I am been trying some configurations to create bitboards for a large board of 90 cells (Xiangqi). The purpose is to compare them for pros-cons as well as speeds.
The first try is to use an array of 3 integer 32 bit. Everything is fine, the bitboard size (use sizeof) is exactly 12 byes (96 bit).
Now, I am trying to create other bitboard with one 64-bit integer and one 32-bit integer. (it is actually a Bob's suggestion long time ago).
phhnguyen wrote:I am been trying some configurations to create bitboards for a large board of 90 cells (Xiangqi). The purpose is to compare them for pros-cons as well as speeds.
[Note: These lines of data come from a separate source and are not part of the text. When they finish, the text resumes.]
(** *** Handles

    What a notebook opens and has to give back: the window of the Metal
    GUI ([MetalGUI(design)], "launch GUI"), a Gmsh or Elmer renderer, the
    project, desktop and application handles of ANSYS
    ([project_info.ProjectInfo()], "get the handles to the ANSYS system"),
    the simulation of an EPR analysis.  A handle is given back by calling
    its [close] or [release]. *)

Definition opened (n : nat) (ev : event) : list value :=
  if returned ev then
    match fst ev with
    | ACall (VImported _ c) _ _ =>
        if String.eqb c "MetalGUI" then [VAttr (VResult n) "main_window"]
        else if String.eqb c "QGmshRenderer" || String.eqb c "QElmerRenderer"
             then [VResult n]
        else if String.eqb c "EPRanalysis" then [VAttr (VResult n) "sim"]
        else []
    | ACall (VAttr (VImported _ _) c) _ _ =>
        if String.eqb c "ProjectInfo"
        then [VAttr (VResult n) "project"; VAttr (VResult n) "desktop";
              VAttr (VResult n) "app"]
        else []
    | _ => []
    end
  else [].

Definition closed (ev : event) : list value :=
  if returned ev then
    match fst ev with
    | ACall (VAttr h m) _ _ =>
        if String.eqb m "close" || String.eqb m "release" then [h] else []
    | _ => []
    end
  else [].

Fixpoint remove_value (h : value) (l : list value) : list value :=
  match l with
  | [] => []
  | x :: r => if value_eqb h x then remove_value h r else x :: remove_value h r
  end.

(** The handles still open after the trace [tr], starting from [held]. *)
Fixpoint handles (n : nat) (tr : list event) (held : list value) : list value :=
  match tr with
  | [] => held
  | ev :: r =>
      handles (S n) r
        (fold_right remove_value (held ++ opened n ev) (closed ev))
  end.

Definition open_handles (tr : list event) : list value := handles 0 tr [].

(** *** The material guard of the flip-chip notebook *)

(** An [AddMaterial] call at position [j] directly follows the truth test
    of what [DoesMaterialExist] returned for the material being added; the
    test was answered false. *)
Definition guarded_add (tr : list event) (j : nat) : bool :=
  match nth_error tr j with
  | Some (ACall (VAttr mgr _) (VList (VStr entry :: _) :: _) _, _) =>
      match j with
      | S (S i) =>
          match nth_error tr i, nth_error tr (S i) with
          | Some (ACall (VAttr mgr' q) [VStr name] _, Returned),
            Some (ATruth (VResult i'), Answered false) =>
              String.eqb q "DoesMaterialExist" && value_eqb mgr mgr'
              && Nat.eqb i i'
              && String.eqb entry (String.append "NAME:" name)
          | _, _ => false
          end
      | _ => false
      end
  | _ => false
  end.

Definition adds_only_missing (tr : list event) : bool :=
  forallb (fun j => match nth_error tr j with
                    | Some (a, _) =>
                        if is_method "AddMaterial" a then guarded_add tr j
                        else true
                    | None => true
                    end) (seq 0 (length tr)).

(** The material each chip is given: the stores
    [design.chips[chip]['material'] = v]. *)
Definition material_stores (tr : list event) : list (value * value) :=
  flat_map (fun ev => match ev with
                      | (ASetItem (VItem (VAttr _ a) chip) (VStr k) v, Returned) =>
                          if String.eqb a "chips" && String.eqb k "material"
                          then [(chip, v)] else []
                      | _ => []
                      end) tr.

(** The names [DoesMaterialExist] was asked about. *)
Definition materials_checked (tr : list event) : list value :=
  flat_map (fun ev => match fst ev with
                      | ACall (VAttr _ q) [name] _ =>
                          if String.eqb q "DoesMaterialExist" then [name] else []
                      | _ => []
                      end) tr.

End Trace.

(** ** The two notebooks and what is asked of them *)

Import Trace.

(** Where the statements of a notebook are, in the order a run that meets
    no branch and no failure would start them. *)
Fixpoint stmt_locs (cid : string) (path : list nat) (s : stmt) {struct s}
  : list loc :=
  let block :=
    fix block (p : list nat) (i : nat) (l : list stmt) {struct l} : list loc :=
      match l with
      | [] => []
      | s' :: r => stmt_locs cid (p ++ [i]) s' ++ block p (S i) r
      end in
  (cid, path) ::
  match s with
  | If _ b o => block (path ++ [0]) 0 b ++ block (path ++ [1]) 0 o
  | Try b h f =>
      block (path ++ [0]) 0 b ++ block (path ++ [1]) 0 h
      ++ block (path ++ [2]) 0 f
  | While _ b | For _ _ b | With _ b | AsyncFor _ _ b | AsyncWith _ b
  | FunctionDef _ _ b | AsyncFunctionDef _ _ b | ClassDef _ b =>
      block (path ++ [0]) 0 b
  | _ => []
  end.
The first try is to use an array of 3 integer 32 bit. Everything is fine, the bitboard size (use sizeof) is exactly 12 byes (96 bit).
Now, I am trying to create other bitboard with one 64-bit integer and one 32-bit integer. (it is actually a Bob's suggestion long time ago).
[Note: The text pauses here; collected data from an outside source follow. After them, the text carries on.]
(* ===== verification/Prelude.v ===== *)
(** * A verification library for go-ozon-marketplace

    The program is a marketplace of Go services that talk gRPC, Postgres, Redis
    and Kafka.  An order goes from [order-service] through a saga: its items are
    reserved at [inventory-service], its total is charged at [payment-service],
    and the order is confirmed; a failed step is compensated.  Orders and their
    events are written in one transaction, and a relay publishes the events.
    [catalog-service] keeps products in Postgres and projects them, through an
    outbox of its own, into a search index.  [user-service] owns accounts and
    issues tokens; [notification-service] and [analytics-service] consume the
    events of the others.  [pkg/] holds what the services share (errors,
    authentication, transactions, the Kafka consumer, interceptors, gRPC clients,
    feature flags, configuration).

    ** How code is modelled

    A method that does input/output is a function of an oracle and a world
    ([Effects.v]): the oracle decides at every tick whether a database
    statement, a commit, a publication or a call fails before its effect, after
    it (a lost reply), or not at all, and what clocks, UUIDs, random draws and
    cancelled contexts return.  A theorem that quantifies over the oracle covers
    every failure pattern; a theorem with [no_faults] describes the run in which
    nothing fails.  Errors are values ([Errors.v]) with their wrapping chain.
    Tables are finite maps or lists with the constraints of the migrations;
    [txmanager.Run] restores the tables when its body or its commit fails.
    Integers keep their width ([int32], [int64] below), and float64 is the
    Standard Library's SpecFloat ([Codec.v]).  Third-party libraries
    (google/uuid, golang-jwt, bcrypt, grpc status, gobreaker, ulule/limiter, TLS
    loading) are type classes with their documented behaviour as laws, and each
    class has an instance that the witnesses run on; JSON parsing, the search
    engine, ClickHouse's SUM, address and duration parsing are arguments of the
    definitions that use them.  In the monadic models a statement of the database
    is atomic and transactions run one after the other.  The files named [*Races]
    drop that: they run the transactions of inventory- and payment-service
    statement by statement with their row locks, any number of relays on one
    outbox, and any number of instances of one saga call by call, interleaved
    freely, and tie these machines to the monadic definitions.  Where
    goroutines share memory (the analytics batcher, the relays and the recovery
    worker, a serving process from start to exit) the model is a step relation over
    threads whose critical sections interleave freely.

    ** Files

    - [Prelude.v]: machine integers, Go strings, sums, tactics and hint databases.
    - [Errors.v]: [pkg/errors].  Conversions to gRPC statuses never lose the
      kind of a sentinel wrapped by [fmt.Errorf], and round-trip where the
      registry allows it.
    - [Effects.v]: the effect monad, [pkg/txmanager], the invariant rule [pres]
      and the triples used by all proofs.
    - [Auth.v]: [pkg/auth] and the authentication interceptors of
      [pkg/middleware].
    - [Inventory.v], [InventoryFacts.v]: [services/inventory-service] (domain,
      repository, use case, handler).  An invariant over every history of calls
      (stock, reservations and ledger agree, units are conserved), and a
      refinement of Reserve and Release to an abstract book of holds.
      [InventoryRaces.v]: concurrent transactions at READ COMMITTED are
      serialisable, keep the invariant and never deadlock.
    - [OrderDomain.v], [OrderRepo.v]: order statuses, orders, saga rows, outbox
      events, and the Postgres repositories of [services/order-service].
    - [Saga.v], [SagaFacts.v], [SagaRuns.v]: [internal/saga] (steps,
      orchestrator, recovery, cancellation).  The services it calls are the
      classes [InventoryClient] and [PaymentClient]; what it relies on are the
      classes [SagaClientLaws] and [SagaCalmLaws].  Termination, soundness of a
      confirmed saga under every failure, all-or-nothing without failures; and
      concrete runs that show defects of recovery.  [SagaFrame.v]: what the
      orchestrator leaves alone, by one frame rule.  [SagaRaces.v]: ProcessOrder
      cut into its calls (proved to be the same run when alone), several
      instances interleaved, where a request has the order it built and a recovery
      pass the order it reads back: sound without compensation when the two have
      the items in the same order, and two defects with compensation.
      [SagaRecovery.v]: what stopped instances leave, over the class
      [SagaCrashLaws], and what a calm recovery pass makes of each saga it lists.
    - [OrderService.v], [OrderFacts.v]: the order use case and handler.
      Totals, the outbox invariant, authorisation, the status machine, the row
      scan of ListByUser with its slice aliasing.
    - [Payment.v], [PaymentFacts.v]: [services/payment-service]; its invariant
      over every history, and in [PaymentRaces.v] over every interleaving.
    - [System.v]: the gRPC clients of order-service over the handlers of the
      other two services; the instances of the saga's laws, and what follows for
      the composed system, down to the reservation rows and the amount of the
      payment row.  [Checkout.v]: the catalog joins them, and CreateOrder
      as a whole is followed into the tables of the four services.
      [SystemRecovery.v]: the three services satisfy [SagaCrashLaws], so that a
      crash of order-service is recovered from in their tables.
    - [Outbox.v], [OutboxFacts.v]: the outbox repository with its transaction
      handle and the relay.  At-least-once delivery, the calm poll, the delays.
      [OutboxRaces.v]: several relays with SKIP LOCKED; the poll refines their
      machine, nothing is lost, and nothing is published twice unless a failure
      made the outbox forget.  [Delivery.v]: CreateOrder and the relay together
      announce every stored order.
    - [Users.v], [UsersFacts.v]: [services/user-service]: the rate limiter as a
      sliding window, unique accounts, the round trip of registration and login.
    - [Kafka.v], [KafkaFacts.v]: the message handling of [pkg/kafka]: exactly which
      calls, waits, marks and dead letters a message leads to.
    - [Codec.v]: float64 and the decoding of JSON objects into structs.
    - [Catalog.v], [CatalogFacts.v]: [services/catalog-service].  Table, outbox
      and search index stay in step under every failure, and the relay brings the
      index up to the table.  [CatalogRaces.v]: several relays lose nothing, but
      can leave the index stale.
    - [Analytics.v], [Batcher.v], [AnalyticsFacts.v]: [services/analytics-service].
      [Batcher.v] runs Add, Flush, Stop and the ticker as threads: no event is
      lost, Stop can always return, and the sequential methods are runs of it.
    - [Notification.v], [NotificationFacts.v]: [services/notification-service]:
      what is sent, the round trip of a message, the masking of addresses.
    - [Flags.v], [FlagsFacts.v]: [pkg/featureflags] and [pkg/abtesting]: rollouts
      grow with their percentage, variations get their weights.
    - [Middleware.v], [MiddlewareFacts.v]: the rest of [pkg/middleware]: client
      addresses, rate limits, request ids, logging, metrics, validation.
    - [Transport.v], [TransportFacts.v]: [pkg/grpcclient], [pkg/tracing], the
      circuit breaker and the interceptor chain of [pkg/server].  What a server
      lets through, how a service call arrives, when the breaker refuses.
    - [Lifecycle.v]: the Kafka consumer's construction, restart loop and end.
    - [Workers.v]: Start, Stop and loops of the relays and the recovery worker as
      threads.  [Recovery.v]: the recovery pass under its advisory lock.
    - [EnvConfig.v]: [pkg/config] and the Load functions of the seven services.
    - [Wiring.v]: [pkg/fxmodules] and the [internal/app] packages as data; which
      applications resolve (an exact check), and in which order the hooks of the
      services stop.
    - [Startup.v]: [pkg/app], [pkg/logger], the tracer, [StartService], pools and
      clients, consumer settings and the seven main functions: how each process
      of the fleet ends.
    - [Serving.v]: [RegisterGRPCService], [RunService] and the two servers as the
      goroutines of one process among the hooks of its application, with hooks and
      listeners that fail, requests in flight, the time limits of the shutdown,
      [log.Fatal] and the exit.
    - [Deadlines.v]: the saga under an expired context; the timeouts that every
      constructor ends up with under an accepted configuration.
    - [Seed.v]: [pkg/graphqlclient] and [scripts/seed.go], and what the script
      does to a running system.

    ** Bounds

    The fuel of the orchestrator loop is [saga_fuel], the number of items plus
    six: one iteration per item, one to see that all are reserved, one for each of
    the other steps and one to find no next step; [ProcessOrder_terminates] proves
    that it is never exhausted.  The resolution check of [Wiring.v] takes one more
    than the number of constructors, since a chain of constructors repeats none;
    [starts_decides] proves that this is exact.  All other recursions are
    structural, with the iteration counts of the code.  The consumer loop of
    [Lifecycle.v] takes its number of turns as an argument, and its theorem holds
    for every number.

    ** Not modelled

    The libraries themselves: fx is its documented resolution by type and order of
    hooks, the network and the databases are the oracle.  The profiling listener of
    order-service, log lines and metrics other than the request counters; the
    registration of the feature flag provider with OpenFeature; which store
    ulule/limiter counts in (Redis, or memory when there is none); interface
    declarations and constructors that only store their arguments; generated code,
    mocks, tests and the Rust gateway.  What recovery concludes is stated for sagas
    whose items come back from the database in the order of the request and that
    nobody has begun to compensate: otherwise it can skip an item
    ([recovery_skips_item] of SagaRuns.v), and a saga that stopped while compensating is
    never resumed ([compensating_saga_is_stuck] of SagaFacts.v). *)
From stdpp Require Export base tactics list gmap strings pretty numbers sorting.
From Stdlib Require Export ZArith Lia.

Declare Scope go_scope.
Delimit Scope go_scope with go.
#[global] Open Scope Z_scope.
#[global] Open Scope go_scope.

Create HintDb go_pres.
Create Rewrite HintDb go_simpl.

(** ** Tactics of the development *)

(** [split_match] destructs the innermost scrutinee of a [match] of the goal. *)
Ltac split_match :=
  match goal with
  | |- context [match ?x with _ => _ end] =>
      lazymatch x with
      | context [match _ with _ => _ end] => fail
      | _ => destruct x eqn:?
      end
  end.

(** [split_match_in H] does the same on a hypothesis. *)
Ltac split_match_in H :=
  match type of H with
  | context [match ?x with _ => _ end] =>
      lazymatch x with
      | context [match _ with _ => _ end] => fail
      | _ => destruct x eqn:?
      end
  end.

(** [crush] is the closing tactic of the routine cases. *)
Ltac crush := simplify_eq/=; try done; try lia; try naive_solver.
However the first problem here is the size of the bitboard now is not 12 bytes / 96 bits but 16 bytes / 128 bits - a redundancy of 4 bytes.
I have some understandings the way computer allocs memory but still curious: if there is anyway to make that class to be exactly 12 bytes?
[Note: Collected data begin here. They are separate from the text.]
Fixpoint serve_all (cs : list inv_call) : M InvSt unit :=
  match cs with
  | [] => ret tt
  | c :: cs' => do* serve c in serve_all cs'
  end.

#[local] Hint Resolve Reserve_keeps Release_keeps : go_pres.

Lemma GetStock_keeps T redis p : pres (stock_ok T) (GetStock redis p).
Proof. apply db_pres. auto with go_pres. Qed.

#[local] Hint Resolve GetStock_keeps : go_pres.

Lemma serve_keeps T c : pres (stock_ok T) (serve c).
Proof.
  destruct c; simpl; unfold handler_Reserve, handler_Release, handler_GetStock, handler_GetLedger,
    GetLedger, repo_GetLedger, map_err; auto 15 with go_pres.
Qed.

(** C7. Under every pattern of failures, lost replies and retries, any history of
    gRPC calls keeps the stock tables consistent: no negative availability, the
    reserved column of a product is the sum of its active reservations, the
    ledger accounts for exactly the units held, and the number of units of each
    product (free plus reserved) never changes. *)
Theorem stock_invariant (T : gmap UUID Z) (cs : list inv_call) o w :
  stock_ok T (w_st w) -> stock_ok T (w_st (snd (serve_all cs o w))).
Proof.
  revert w. induction cs as [|c cs IH]; intros w HI; [done|].
  simpl. unfold bind. pose proof (serve_keeps T c o w HI) as Hc.
  destruct (serve c o w) as [[e|[]] w1]; simpl in *; [done|]. by apply IH.
Qed.

(** ** Abstract specification: a hold book

    What the service promises: per (order, product) at most one hold, active or
    given back, against a fixed supply. *)

Record book := MkBook { supply : gmap UUID Z; holds : gmap (UUID * UUID) (Z * bool) }.

Definition hold_of p (k : UUID * UUID) (h : Z * bool) : Z :=
  if bool_decide (snd k = p) && snd h then fst h else 0.

Definition free_units (b : book) (p : UUID) : option Z :=
  (fun t => t - map_sum (hold_of p) (holds b)) <$> supply b !! p.

Definition book_reserve (p : UUID) (q : Z) (oid : UUID) (b : book) : sentinel + book :=
  match holds b !! (oid, p) with
  | Some (q', true) => if q' =? q then inr b else inl ErrConflict
  | Some (_, false) => inl ErrFailedPrecondition
  | None =>
      match free_units b p with
      | Some n => if q <=? n then inr (MkBook (supply b) (<[(oid, p) := (q, true)]> (holds b)))
                  else inl ErrInsufficientStock
      | None => inl ErrInsufficientStock
      end
  end.

Definition book_release (p : UUID) (q : Z) (oid : UUID) (b : book) : sentinel + book :=
  match holds b !! (oid, p) with
  | None => inl ErrNotFound
  | Some (q', true) =>
      if q' =? q then inr (MkBook (supply b) (<[(oid, p) := (q, false)]> (holds b))) else inl ErrConflict
  | Some (q', false) => if q' =? q then inr b else inl ErrFailedPrecondition
  end.

Definition row_abs (row : ReservationRow) : Z * bool :=
  (r_Quantity row, bool_decide (r_Status row = "reserved")).

Definition book_of d : book := MkBook (totals d) (row_abs <$> reservations d).

Lemma held_book p d : map_sum (hold_of p) (holds (book_of d)) = held p d.
Proof. unfold held, book_of, map_sum. simpl. rewrite map_fold_fmap. done. Qed.

(** The free units of the book are the available column. *)
Lemma free_available d p :
  inv_db d -> free_units (book_of d) p = fst <$> inventory d !! p.
Proof.
  intros Hinv. unfold free_units. rewrite held_book. unfold book_of, totals. simpl.
  rewrite lookup_fmap. destruct (inventory d !! p) as [[a r]|] eqn:Hp; simpl; [|done].
  destruct (inv_stock _ Hinv _ _ _ Hp) as [_ ->]. f_equal. lia.
Qed.

Lemma book_after_reserve p q oid id t s a r :
  inventory (i_db s) !! p = Some (a, r) ->
  book_of (i_db (after_reserve p q oid id t s a r)) =
  MkBook (totals (i_db s)) (<[(oid, p) := (q, true)]> (row_abs <$> reservations (i_db s))).
Proof.
  intros Hp. unfold book_of. f_equal; [by apply (totals_insert _ _ a r); [|lia]|].
  cbn. by rewrite fmap_insert.
Qed.

Lemma book_after_release p q oid id t s a r :
  inventory (i_db s) !! p = Some (a, r) ->
  book_of (i_db (after_release p q oid id t s a r)) =
  MkBook (totals (i_db s)) (<[(oid, p) := (q, false)]> (row_abs <$> reservations (i_db s))).
Proof.
  intros Hp. unfold book_of. f_equal; [by apply (totals_insert _ _ a r); [|lia]|].
  cbn. by rewrite fmap_insert.
Qed.

Lemma reserve_refines T p q oid o w w' u :
  stock_ok T (w_st w) -> reserve p q oid o w = (inr u, w') ->
  book_reserve p q oid (book_of (i_db (w_st w))) = inr (book_of (i_db (w_st w'))).
Proof.
  intros [Hinv _] H. apply reserve_ok in H as (Hq & [[Hr ->]|(Hn & a & r & id & t & Hp & Hle & _ & ->)]);
    unfold book_reserve, res_row in *.
  - simpl. rewrite lookup_fmap, Hr. simpl. by rewrite Z.eqb_refl.
  - rewrite book_after_reserve, free_available, Hp by done. simpl. rewrite lookup_fmap, Hn. simpl.
    by rewrite (proj2 (Z.leb_le _ _)) by done.
Qed.

Lemma release_refines p q oid o w w' u :
  release p q oid o w = (inr u, w') ->
  book_release p q oid (book_of (i_db (w_st w))) = inr (book_of (i_db (w_st w'))).
Proof.
  intros H. apply release_ok in H as [[Hr ->]|(Hn & a & r & id & t & Hp & Hle & _ & ->)];
    unfold book_release, res_row in *.
  - simpl. rewrite lookup_fmap, Hr. simpl. by rewrite Z.eqb_refl.
  - rewrite book_after_release by done. simpl. rewrite lookup_fmap, Hn. simpl. by rewrite Z.eqb_refl.
Qed.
Of course the compiler has to pad the structure, so each element of an array of structures has proper alignment; which is actually necessary on some platforms.
You can try to use #pragma pack(n), in your case 4, but I'd discourage you to do so; on x86/x64 it will work.
So I would happily use 2x uint64_t (128 bits) instead (or live with the fact the struct is 4-byte padded)
You can make a struct with three 32-bit integers and then it will only take 12 bytes. Since you have a 64-bit integer in there, the compiler makes the size of the struct a multiple of 8 bytes so the 64-bit integers are always aligned.
You could also just use a 128-bit integer type, which in gcc is `unsigned __int128'.